ADN-classifier: Automatically assigning denotation types to nominalizations
Aina Peris, Mariona Taulé, Gemma Boleda and Horacio Rodriguez
In: LREC 2010, 19-21 May 2010, Valletta, Malta.
This paper presents the ADN-Classifier, an Automatic classification system of Spanish Deverbal Nominalizations aimed at identifying
its semantic denotation (i.e. event, result, underspecified, or lexicalized). The classifier can be used for NLP tasks such as coreference
resolution or paraphrase detection.
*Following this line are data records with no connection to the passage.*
(* ===== verification/StoreInv.v ===== *)
(** * StoreInv: the invariant of the quota and ledger tables

    Beside the conservation law of [Conservation], the rows of a request, its
    settled amount and its ledger charge move together: a request is charged
    at most once, its reservations are settled exactly when it is, and each
    reservation sits at the target the request is bound to. *)

From Stdlib Require Import ZArith Lia Bool.
From stdpp Require Import base gmap strings list.
From S2P Require Import Prelude Domain Money Calendar Window Pricing WalletRules Tables.
From S2P Require Import RequestStore QuotaStore WalletStore LedgerStore Conservation.

Local Open Scope Z_scope.
Local Open Scope go_scope.

(** ** What the invariant reads of a request *)

Record RCore := mkRCore {
  c_ID : string;
  c_Key : option string;
  c_FiveHour : option string;
  c_Weekly : option string;
  c_Monthly : option string;
  c_Source : option ChargeSource;
  c_Settled : option Microcredit;
}.

Definition rcore (r : Request) : RCore :=
  mkRCore (r_ID r) (r_APIKeyID r) (r_WindowFiveHourID r) (r_WindowWeeklyID r) (r_WindowMonthlyID r)
    (r_ChargeSource r) (r_SettledMicros r).

(** The target a request is bound to, per kind. *)
Definition bound_target (c : RCore) (k : ReservationTargetKind) : option Target :=
  match k with
  | TargetWindowFiveHour => TWindow <$> c_FiveHour c
  | TargetWindowWeekly => TWindow <$> c_Weekly c
  | TargetWindowMonthly => TWindow <$> c_Monthly c
  | TargetKeyBudget => TKey <$> c_Key c
  | TargetWallet => None
  end.

Definition walletRequest (c : RCore) : Prop := c_Source c = Some ChargeSourceWallet.

Definition charged (led : list LedgerEntry) (rid : string) : Prop :=
  exists e, e ∈ led /\ is_charge_of rid e = true.

Record requests_ok (cs : gmap string RCore) (rvs : gmap string Reservation) (led : list LedgerEntry)
  : Prop := {
  ro_id : forall rid c, cs !! rid = Some c -> c_ID c = rid;
  ro_row : forall id rv, rvs !! id = Some rv -> exists c, cs !! rv_RequestID rv = Some c /\
    (rv_State rv = ReservationSettled <-> c_Settled c <> None) /\
    (rv_TargetKind rv = TargetWallet <-> walletRequest c) /\
    target_of rv = bound_target c (rv_TargetKind rv);
  ro_bound : forall rid c k t, cs !! rid = Some c -> ~ walletRequest c -> bound_target c k = Some t ->
    exists id rv, rvs !! id = Some rv /\ rv_RequestID rv = rid /\ rv_TargetKind rv = k;
  ro_charge : forall rid, charged led rid <-> exists c, cs !! rid = Some c /\ c_Settled c <> None;
  ro_paid : forall rid c m, cs !! rid = Some c -> c_Settled c = Some m -> 0 <= m <= max_int64;
  ro_unique : forall i1 i2 rv1 rv2, rvs !! i1 = Some rv1 -> rvs !! i2 = Some rv2 ->
    rv_RequestID rv1 = rv_RequestID rv2 -> rv_TargetKind rv1 = rv_TargetKind rv2 -> i1 = i2;
  ro_uniform : forall i1 i2 rv1 rv2, rvs !! i1 = Some rv1 -> rvs !! i2 = Some rv2 ->
    rv_RequestID rv1 = rv_RequestID rv2 -> rv_State rv1 = rv_State rv2;
}.

Definition cores (db : DB) : gmap string RCore := rcore <$> requests db.

(** What a request has been settled for. *)
Definition paid_of (cs : gmap string RCore) (rid : string) : Z :=
  match cs !! rid with Some c => default 0 (c_Settled c) | None => 0 end.

Record store_inv (db : DB) : Prop := {
  si_conserved : conserved (paid_of (cores db)) [] db;
  si_requests : requests_ok (cores db) (reservations db) (ledger db);
}.

(** Operations that leave the five tables the invariant reads. *)
Definition same_quota (db db' : DB) : Prop :=
  windows db' = windows db /\ keys db' = keys db /\ reservations db' = reservations db /\
  cores db' = cores db /\ ledger db' = ledger db.

Lemma store_inv_frame db db' : same_quota db db' -> store_inv db -> store_inv db'.
Proof.
  intros (Hw & Hk & Hr & Hc & Hl) [C R]. split.
  - unfold conserved. by rewrite Hw, Hk, Hr, Hc.
  - by rewrite Hc, Hr, Hl.
Qed.

Lemma same_quota_refl db : same_quota db db.
Proof. done. Qed.
Lemma same_quota_trans db1 db2 db3 : same_quota db1 db2 -> same_quota db2 db3 -> same_quota db1 db3.
Proof. unfold same_quota. intros (?&?&?&?&?) (?&?&?&?&?). split_and!; congruence. Qed.

(** Updating columns of a request the invariant does not read. *)
Lemma cores_update db rid r r' : requests db !! rid = Some r -> rcore r' = rcore r ->
  cores (set_requests (<[rid := r']> (requests db)) db) = cores db.
Proof.
  intros Hr He. unfold cores. simpl. rewrite fmap_insert, He. apply insert_id.
  by rewrite lookup_fmap, Hr.
Qed.

Lemma cores_lookup db rid r : requests db !! rid = Some r -> cores db !! rid = Some (rcore r).
Proof. intros Hr. unfold cores. by rewrite lookup_fmap, Hr. Qed.

Lemma updateRequestStatus_frame id s e now db db' :
  updateRequestStatus id s e now db = Ok db' -> same_quota db db'.
Proof.
  unfold updateRequestStatus. intros H. destruct (requests db !! id) as [r|] eqn:Hr; [|done].
  inv_ok. split_and!; try done. by eapply cores_update.
Qed.

(** ** Held rows of a request *)

Definition held_of (rid : string) (rv : Reservation) : bool :=
  bool_decide (rv_RequestID rv = rid) && bool_decide (rv_State rv = ReservationHeld).

Lemma rows_elem {A} (m : gmap string A) p a : a ∈ rows m p <-> p a = true /\ exists k, m !! k = Some a.
Proof.
  unfold rows. rewrite list_elem_of_In, filter_In, <- list_elem_of_In, list_elem_of_fmap.
  split.
  - intros [((k & a') & -> & Hk) Hp]. apply elem_of_map_to_list in Hk. eauto.
  - intros [Hp [k Hk]]. split; [|done]. exists (k, a). by rewrite elem_of_map_to_list.
Qed.

Lemma loadHeld_elem rid db rv :
  rv ∈ loadHeldReservations rid db <-> held_of rid rv = true /\ exists id, reservations db !! id = Some rv.
Proof. unfold loadHeldReservations. rewrite sort_by_Permutation. apply rows_elem. Qed.

Lemma rows_NoDup (m : gmap string Reservation) p :
  (forall id rv, m !! id = Some rv -> rv_ID rv = id) -> NoDup (rv_ID <$> rows m p).
Proof.
  intros Hid. unfold rows.
  assert (forall l : list (string * Reservation), (forall id rv, (id, rv) ∈ l -> rv_ID rv = id) ->
    NoDup l.*1 -> NoDup (rv_ID <$> List.filter p l.*2)) as Hl.
  { induction l as [|[id rv] l IH]; intros Hwf Hnd; simpl; [constructor|].
    apply NoDup_cons in Hnd as [Hn Hnd].
    assert (NoDup (rv_ID <$> List.filter p l.*2)) as HIH by (apply IH; [set_solver|done]).
    destruct (p rv); [|done]. simpl. constructor; [|done].
    intros (rv' & Heq & Hin)%list_elem_of_fmap. apply Hn.
    apply list_elem_of_In, filter_In in Hin as [Hin _].
    apply list_elem_of_In, list_elem_of_fmap in Hin as ([id' rv''] & -> & Hin). simpl in *.
    apply list_elem_of_fmap. exists (id', rv''). split; [|done]. simpl.
    rewrite <- (Hwf id rv), <- (Hwf id' rv''), <- Heq by set_solver. done. }
  apply Hl; [|apply NoDup_fst_map_to_list].
  intros id rv ?%elem_of_map_to_list. eauto.
Qed.

Lemma loadHeld_rows paid rid db : conserved paid [] db ->
  NoDup (rv_ID <$> loadHeldReservations rid db) /\ Forall (held_row db) (loadHeldReservations rid db).
Proof.
  intros [_ R]. assert (forall id rv, reservations db !! id = Some rv -> rv_ID rv = id) as Hid
    by (intros id rv Hl; by destruct (row_wf _ _ _ _ R _ _ Hl)).
  split.
  - unfold loadHeldReservations. rewrite sort_by_Permutation. by apply rows_NoDup.
  - apply Forall_forall. intros rv (Hh & id & Hl)%loadHeld_elem. unfold held_of in Hh. bool_prop.
    split; [|done]. by rewrite (Hid _ _ Hl).
Qed.

(** Moving every held row of a request to a state. *)
Definition flip_all (rid : string) (s : ReservationState) (rvs : gmap string Reservation)
  : gmap string Reservation :=
  (fun rv => if held_of rid rv then set_rv_State s rv else rv) <$> rvs.

(** The loops of settlement and release: a body that flips the row it is
    given and keeps [P] flips exactly the rows of the list. *)
Lemma flip_loop (f : DB -> Reservation -> res DB) (s : ReservationState) (P : DB -> Prop)
    (Hf : forall db rv db', f db rv = Ok db' -> held_row db rv ->
       reservations db' = <[rv_ID rv := set_rv_State s rv]> (reservations db) /\
       requests db' = requests db /\ ledger db' = ledger db /\ (P db -> P db')) l db db' :
  NoDup (rv_ID <$> l) -> Forall (held_row db) l -> rfold f db l = Ok db' ->
  (forall rv, rv ∈ l -> reservations db' !! rv_ID rv = Some (set_rv_State s rv)) /\
  (forall id, id ∉ (rv_ID <$> l) -> reservations db' !! id = reservations db !! id) /\
  requests db' = requests db /\ ledger db' = ledger db /\ (P db -> P db').
Proof.
  revert db. induction l as [|rv l IH]; intros db Hnd Hall H; simpl in H.
  - inv_ok. split_and!; try done. set_solver.
  - apply rbind_Ok in H as (db1 & H1 & H2). apply NoDup_cons in Hnd as [Hn Hnd].
    apply Forall_cons in Hall as [Hh Hall]. destruct (Hf _ _ _ H1 Hh) as (Hr1 & Hq1 & Hl1 & HP1).
    assert (Forall (held_row db1) l) as Hall1.
    { rewrite Forall_forall in *. intros rv' Hin. destruct (Hall rv' Hin) as [Hl Hs].
      split; [|done]. rewrite Hr1, lookup_insert_ne; [done|]. intros He. apply Hn, list_elem_of_fmap. eauto. }
    destruct (IH db1 Hnd Hall1 H2) as (Hin & Hout & Hq & Hl & HP).
    split_and!; [| |congruence..|auto].
    + intros rv' [->|Hrv]%elem_of_cons; [|eauto].
      rewrite Hout, Hr1 by done. by rewrite lookup_insert_eq.
    + intros id Hid. apply not_elem_of_cons in Hid as [? ?]. rewrite Hout, Hr1 by done.
      by rewrite lookup_insert_ne.
Qed.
To our knowledge, the ADN-Classifier is the first effort in acquisition of denotations for
nominalizations using Machine Learning.We compare the results of the classifier when using a decreasing number of Knowledge
Sources, namely (1) the complete nominal lexicon (AnCora-Nom) that includes sense distictions, (2) the nominal lexicon
(AnCora-Nom) removing the sense-specific information, (3) nominalizations’ context information obtained from a treebank corpus
(AnCora-Es) and (4) the combination of the previous linguistic resources. In a realistic scenario, that is, without sense distinction, the
best results achieved are those taking into account the information declared in the lexicon (89.40% accuracy). This shows that the
lexicon contains crucial information (such as argument structure) that corpus-derived features cannot substitute for.